What this task involves. Copy each line of the entries that contains the word "closeSocket".

Collected data entries:

-- Opening Marker --

(* ===== verification/Board.v ===== *)
(** * Clock, delays, pins and network interface of the shield

    [external_libs/gemalto/platform/connect_shield/src/stm32l476rg/delay.c] and [pwm.c]: busy
    waits, and the clock of the modem made by a timer of the processor; the pins of the
    serial ports in [usart_init] of [usart.c]; the interface
    [external_libs/gemalto/common/src/NetInterface.cpp] that the network of the shield
    implements. The block of [nop] instructions and the masks of the header of the
    processor are parameters. *)
From S2P Require Import Prelude Usart Shield.

(** ** Delays *)

Section delays.
Context {K : Type} (nops : M K unit).

(** [while(v--) body]. *)
Fixpoint while_down (n : nat) (v : Z) (body : M K unit) : M K unit :=
  match n with
  | O => raise OutOfFuel
  | S n' => if v =? 0 then mret tt else _ ← body; while_down n' (v - 1) body
  end.
Definition delay_us (n : nat) (us : Z) : M K unit := while_down n us nops.
Definition delay_ms (n : nat) (ms : Z) : M K unit := while_down n ms (delay_us n 1000).
Definition delay_s (n : nat) (s : Z) : M K unit := while_down n s (delay_ms n 1000).

(** The loop runs its body [v] times. *)
Lemma while_down_run body (f : K -> K) : (forall k, body k = Ret (tt, f k)) -> forall v n k, (v < n)%nat ->
  while_down n (Z.of_nat v) body k = Ret (tt, Nat.iter v f k).
Proof.
  intros Hb. induction v as [|v IH]; intros [|n] k Hn; try lia; cbn [while_down]; [done|].
  rw (proj2 (Z.eqb_neq _ 0)); [|lia]. eapply bind_step; [apply Hb|].
  replace (Z.of_nat (S v) - 1) with (Z.of_nat v) by lia. rw IH; [|lia]. by rw -Nat.iter_succ_r.
Qed.
Lemma iter_mul (f : K -> K) a b k : Nat.iter a (Nat.iter b f) k = Nat.iter (a * b) f k.
Proof.
  induction a as [|a IH]; [done|]. cbn [Nat.iter nat_rect Nat.mul]. change (Nat.iter b f (Nat.iter a (Nat.iter b f) k) = Nat.iter (b + a * b) f k).
  by rw IH Nat.iter_add.
Qed.

(** The delays end, and wait for as many blocks as they have microseconds: a million for a
    second. *)
Theorem delay_s_waits (f : K -> K) s n k : (forall k, nops k = Ret (tt, f k)) -> (s < n)%nat -> (1000 < n)%nat ->
  delay_s n (Z.of_nat s) k = Ret (tt, Nat.iter (s * (1000 * 1000)) f k).
Proof.
  intros Hf Hs Hn. rw -(iter_mul f s). apply while_down_run; [|done]. intros k1. rw -(iter_mul f 1000 1000).
  apply (while_down_run _ (Nat.iter 1000 f)) with (v := 1000%nat); [|done]. intros k2. by apply (while_down_run _ f) with (v := 1000%nat).
Qed.
End delays.

(** ** The clock *)

(** The registers of the timer and of the pin. *)
Record pwm_registers := PwmRegisters {
  RCC_APB1ENR1 : Z; RCC_AHB2ENR : Z; TIM2_CR1 : Z; TIM2_ARR : Z; TIM2_PSC : Z; TIM2_EGR : Z; TIM2_SMCR : Z; TIM2_CR2 : Z;
  TIM2_CCMR1 : Z; TIM2_CCR2 : Z; TIM2_CCER : Z; GPIOB_AFR0 : Z; GPIOB_MODER : Z; GPIOB_OSPEEDR : Z }.
(** The masks that the functions use. *)
Record pwm_masks := PwmMasks {
  TIM2EN : Z; GPIOBEN : Z; TIM_EGR_UG : Z; OC2M_2 : Z; OC2M_1 : Z; OC2PE : Z; AFSEL3 : Z; AFSEL3_0 : Z; MODE3 : Z; MODE3_1 : Z;
  OSPEED3 : Z; CC2E : Z; CEN : Z }.

Section clock.
Context (m : pwm_masks).
(** [r |= x] and [r &= ~x] on registers of 32 bits. *)
Definition set_bits (r x : Z) : Z := Z.lor r x.
Definition clear_bits (r x : Z) : Z := Z.land r (u32 (Z.lnot x)).

Definition pwm_init (r : pwm_registers) : pwm_registers := {|
  RCC_APB1ENR1 := set_bits (RCC_APB1ENR1 r) (TIM2EN m); RCC_AHB2ENR := set_bits (RCC_AHB2ENR r) (GPIOBEN m);
  TIM2_CR1 := 0; TIM2_ARR := 8000; TIM2_PSC := 1000; TIM2_EGR := TIM_EGR_UG m; TIM2_SMCR := 0; TIM2_CR2 := 0;
  TIM2_CCMR1 := set_bits (Z.lor (OC2M_2 m) (OC2M_1 m)) (OC2PE m); TIM2_CCR2 := 8000 / 2; TIM2_CCER := 0;
  GPIOB_AFR0 := set_bits (clear_bits (GPIOB_AFR0 r) (AFSEL3 m)) (AFSEL3_0 m);
  GPIOB_MODER := set_bits (clear_bits (GPIOB_MODER r) (MODE3 m)) (MODE3_1 m);
  GPIOB_OSPEEDR := clear_bits (GPIOB_OSPEEDR r) (OSPEED3 m) |}.
Definition with_timer (ccer cr1 : Z) (r : pwm_registers) : pwm_registers :=
  PwmRegisters (RCC_APB1ENR1 r) (RCC_AHB2ENR r) cr1 (TIM2_ARR r) (TIM2_PSC r) (TIM2_EGR r) (TIM2_SMCR r) (TIM2_CR2 r)
    (TIM2_CCMR1 r) (TIM2_CCR2 r) ccer (GPIOB_AFR0 r) (GPIOB_MODER r) (GPIOB_OSPEEDR r).
Definition pwm_start (r : pwm_registers) : pwm_registers := with_timer (set_bits (TIM2_CCER r) (CC2E m)) (set_bits (TIM2_CR1 r) (CEN m)) r.
Definition pwm_stop (r : pwm_registers) : pwm_registers := with_timer (clear_bits (TIM2_CCER r) (CC2E m)) (clear_bits (TIM2_CR1 r) (CEN m)) r.

Lemma clear_set x : is_u32 x -> clear_bits (set_bits 0 x) x = 0.
Proof.
  intros Hx. rw /clear_bits /set_bits Z.lor_0_l. apply Z.bits_inj'. intros i Hi. rw Z.land_spec Z.bits_0 /u32.
  destruct (Z.ltb_spec i 32).
  - rw Z.mod_pow2_bits_low // Z.lnot_spec //. by destruct (Z.testbit x i).
  - rw Z.mod_pow2_bits_high ?andb_false_r //.
Qed.
(** Stopping takes back starting: the clock that was set up is as before. *)
Lemma pwm_stop_start r : is_u32 (CC2E m) -> is_u32 (CEN m) -> pwm_stop (pwm_start (pwm_init r)) = pwm_init r.
Proof. intros H1 H2. rw /pwm_stop /pwm_start /with_timer /=. by rw !clear_set. Qed.
End clock.

(** ** The pins of the serial ports

    The part of [usart_init] in [usart.c] that does not concern the ring buffers and the
    registers of [Usart.hardware]. *)

(** The registers of a group of pins, and those of the clocks, the groups A and C, the
    second and third control registers of the ports, and the interrupt controller. *)
Record gpio := Gpio { AFR0 : Z; AFR1 : Z; MODER : Z; OSPEEDR : Z }.
Record pin_registers := PinRegisters {
  AHB2ENR : Z; APB1ENR1 : Z; APB2ENR : Z; GPIOA : gpio; GPIOC : gpio; CR2 : list Z; CR3 : list Z; ISER : list Z }.
(** The masks of a pin; those of a port, with the number of its interrupt. *)
Record pin_masks := PinMasks {
  AFSEL : Z; AFSEL_2 : Z; AFSEL_1 : Z; AFSEL_0 : Z; MODE : Z; MODE_1 : Z; OSPEED : Z; OSPEED_1 : Z; OSPEED_0 : Z }.
Record port_masks := PortMasks { GPIOEN : Z; USARTEN : Z; rx_pin : pin_masks; tx_pin : pin_masks; USART_IRQn : Z }.

(** Alternate function 7, alternate function mode, very high speed. *)
Definition pin_function (m : pin_masks) (r : Z) : Z :=
  set_bits (clear_bits r (AFSEL m)) (Z.lor (Z.lor (AFSEL_2 m) (AFSEL_1 m)) (AFSEL_0 m)).
Definition configure_pin (high : bool) (m : pin_masks) (g : gpio) : gpio := {|
  AFR0 := if high then AFR0 g else pin_function m (AFR0 g);
  AFR1 := if high then pin_function m (AFR1 g) else AFR1 g;
  MODER := set_bits (clear_bits (MODER g) (MODE m)) (MODE_1 m);
  OSPEEDR := set_bits (clear_bits (OSPEEDR g) (OSPEED m)) (Z.lor (OSPEED_1 m) (OSPEED_0 m)) |}.
Definition configure_pins (high : bool) (m : port_masks) (g : gpio) : gpio := configure_pin high (tx_pin m) (configure_pin high (rx_pin m) g).

Section pins.
Context (masks : nat -> port_masks).

(** Port 1 uses the pins A10 and A9, port 2 A3 and A2, port 3 C11 and C10. *)
Definition enable_clocks (i : nat) (r : pin_registers) : pin_registers :=
  let m := masks i in
  PinRegisters (set_bits (AHB2ENR r) (GPIOEN m))
    (if decide (i = 1%nat) then APB1ENR1 r else set_bits (APB1ENR1 r) (USARTEN m))
    (if decide (i = 1%nat) then set_bits (APB2ENR r) (USARTEN m) else APB2ENR r)
    (GPIOA r) (GPIOC r) (CR2 r) (CR3 r) (ISER r).
Definition set_pins (i : nat) (r : pin_registers) : pin_registers :=
  let m := masks i in
  PinRegisters (AHB2ENR r) (APB1ENR1 r) (APB2ENR r)
    (if decide (i = 3%nat) then GPIOA r else configure_pins (bool_decide (i = 1%nat)) m (GPIOA r))
    (if decide (i = 3%nat) then configure_pins true m (GPIOC r) else GPIOC r)
    (CR2 r) (CR3 r) (ISER r).
Definition set_control (i : nat) (r : pin_registers) : outcome pin_registers :=
  let n := USART_IRQn (masks i) in
  let word := Z.to_nat (Z.shiftr n 5) in
  if decide (word < length (ISER r))%nat then
    Ret (PinRegisters (AHB2ENR r) (APB1ENR1 r) (APB2ENR r) (GPIOA r) (GPIOC r) (<[i := 0]> (CR2 r)) (<[i := 0]> (CR3 r))
           (<[word := u32 (Z.shiftl 1 (Z.land n 31))]> (ISER r)))
  else Exn (Fault OobWrite).

(** The ports with their pins; all of [usart_init]. *)
Record board_state := Ports { pt_bank : bank; pt_pins : pin_registers }.
Definition on_bank {A} (x : M bank A) : M board_state A := fun s =>
  match x (pt_bank s) with Ret (a, b) => Ret (a, Ports b (pt_pins s)) | Exn e => Exn e end.
Definition usart_init_board (clock handle baudrate rx_size tx_size : Z) : M board_state unit :=
  match usart_get_by_handle handle with
  | None => mret tt
  | Some i =>
      u ← on_bank (get_usart i);
      _ ← (match us_hw u with
           | Some _ =>
               r ← gets pt_pins;
               r ← lift_outcome (set_control i (set_pins i (enable_clocks i r)));
               modify (fun s => Ports (pt_bank s) r)
           | None => mret tt
           end);
      on_bank (usart_init clock handle baudrate rx_size tx_size)
  end.

(** A bit outside of the masks of the two pins stays, in each register. *)
Definition outside (k : Z) (m : pin_masks) (bits : pin_masks -> list Z) : Prop := Forall (fun x => Z.testbit x k = false) (bits m).
Lemma clear_bits_other r x k : 0 <= k < 32 -> Z.testbit x k = false -> Z.testbit (clear_bits r x) k = Z.testbit r k.
Proof. intros Hk Hx. rw /clear_bits Z.land_spec /u32 Z.mod_pow2_bits_low; [|lia]. rw Z.lnot_spec; [|lia]. by rw Hx andb_true_r. Qed.
Lemma pin_function_other m r k : 0 <= k < 32 -> outside k m (fun m => [AFSEL m; AFSEL_2 m; AFSEL_1 m; AFSEL_0 m]) ->
  Z.testbit (pin_function m r) k = Z.testbit r k.
Proof.
  intros Hk Hm. rw /outside !Forall_cons in Hm. destruct Hm as (H1 & H2 & H3 & H4 & _).
  rw /pin_function /set_bits !Z.lor_spec clear_bits_other // H2 H3 H4 !orb_false_r //.
Qed.
Lemma configure_pin_other high m g k : 0 <= k < 32 ->
  outside k m (fun m => [AFSEL m; AFSEL_2 m; AFSEL_1 m; AFSEL_0 m; MODE m; MODE_1 m; OSPEED m; OSPEED_1 m; OSPEED_0 m]) ->
  (fun x => Z.testbit x k) <$> [AFR0 (configure_pin high m g); AFR1 (configure_pin high m g); MODER (configure_pin high m g); OSPEEDR (configure_pin high m g)] =
  (fun x => Z.testbit x k) <$> [AFR0 g; AFR1 g; MODER g; OSPEEDR g].
Proof.
  intros Hk Hm. rw /outside !Forall_cons in Hm. destruct Hm as (H1 & H2 & H3 & H4 & H5 & H6 & H7 & H8 & H9 & _).
  assert (Hf : forall r, Z.testbit (pin_function m r) k = Z.testbit r k) by (intros r; apply pin_function_other; [done|by repeat constructor]).
  cbn [fmap list_fmap configure_pin AFR0 AFR1 MODER OSPEEDR]. rw /set_bits !Z.lor_spec !clear_bits_other // H6 H8 H9 !orb_false_r.
  by destruct high; rw Hf.
Qed.

(** The ports change as by [usart_init] alone; an error comes only from there, or from an
    interrupt number beyond the registers. *)
Theorem usart_init_board_ports clock handle baud rx tx (s : board_state) :
  (forall i, (Z.to_nat (Z.shiftr (USART_IRQn (masks i)) 5) < length (ISER (pt_pins s)))%nat) ->
  match usart_init_board clock handle baud rx tx s with
  | Ret (_, s') => usart_init clock handle baud rx tx (pt_bank s) = Ret (tt, pt_bank s')
  | Exn e => usart_init clock handle baud rx tx (pt_bank s) = Exn e
  end.
Proof.
  intros Hirq. rw /usart_init_board. destruct (usart_get_by_handle handle) as [i|] eqn:Hh; [|by rw /usart_init Hh].
  rw /on_bank /mbind /M_bind. assert (Hget : get_usart i (pt_bank s) = match pt_bank s !! i with Some u => Ret (u, pt_bank s) | None => Exn (Fault OobRead) end).
  { rw /get_usart /mbind /M_bind /gets. by destruct (pt_bank s !! i). }
  rw Hget. destruct (pt_bank s !! i) as [u|] eqn:Hu; [|by rw /usart_init Hh /mbind /M_bind Hget].
  destruct (us_hw u) as [hw|] eqn:Hhw; cbn [pt_bank pt_pins].
  - rw /gets /lift_outcome /set_control decide_True; [|exact (Hirq i)]. cbn [modify pt_bank].
    by destruct (usart_init clock handle baud rx tx (pt_bank s)) as [[[] b]|].
  - cbn. by destruct (usart_init clock handle baud rx tx (pt_bank s)) as [[[] b]|].
Qed.
End pins.

(** ** The network interface *)

(** The virtual functions of the class. [readSocket] is given the array and its length, and
    leaves the array as in the result. *)
Class NetInterface (S : Type) := {
  up : M S bool;
  down : M S bool;
  openTCPSocket : list Z -> Z -> M S Z;
  readSocket : Z -> list Z -> Z -> M S (Z * list Z);
  writeSocket : Z -> list Z -> Z -> M S Z;
  closeSocket : Z -> M S unit;
  isSocketClosed : Z -> M S bool }.

Section accessors.
Context {S : Type} `{!NetInterface S}.
Definition NetInterface_up : M S bool := up.
Definition NetInterface_down : M S bool := down.
Definition NetInterface_open_tcp_socket (address : list Z) (port : Z) : M S Z := openTCPSocket address port.
Definition NetInterface_read_socket (handle : Z) (data : list Z) (len : Z) : M S (Z * list Z) := readSocket handle data len.
Definition NetInterface_write_socket (handle : Z) (data : list Z) (len : Z) : M S Z := writeSocket handle data len.
Definition NetInterface_close_socket (handle : Z) : M S unit := closeSocket handle.
End accessors.

(** The network of the shield; [c0] is what the variable [c] of the functions of the modem
    holds before it is set. *)
Definition ConnectShieldNet {K : Type} `{!ShieldPort K} (fuel : nat) (c0 : Z) : NetInterface (at_t K) := {|
  up := ConnectShieldNet_up fuel c0;
  down := ConnectShieldNet_down;
  openTCPSocket := modem_open_tcp_socket fuel c0;
  readSocket handle data len := modem_read_socket fuel c0 handle len data;
  writeSocket handle data len := modem_write_socket fuel c0 handle len data;
  closeSocket := modem_close_socket fuel;
  isSocketClosed := ConnectShieldNet_isSocketClosed |}.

-- Closing Marker --

Reply to the exercise.
  closeSocket : Z -> M S unit;
Definition NetInterface_close_socket (handle : Z) : M S unit := closeSocket handle.
  closeSocket := modem_close_socket fuel;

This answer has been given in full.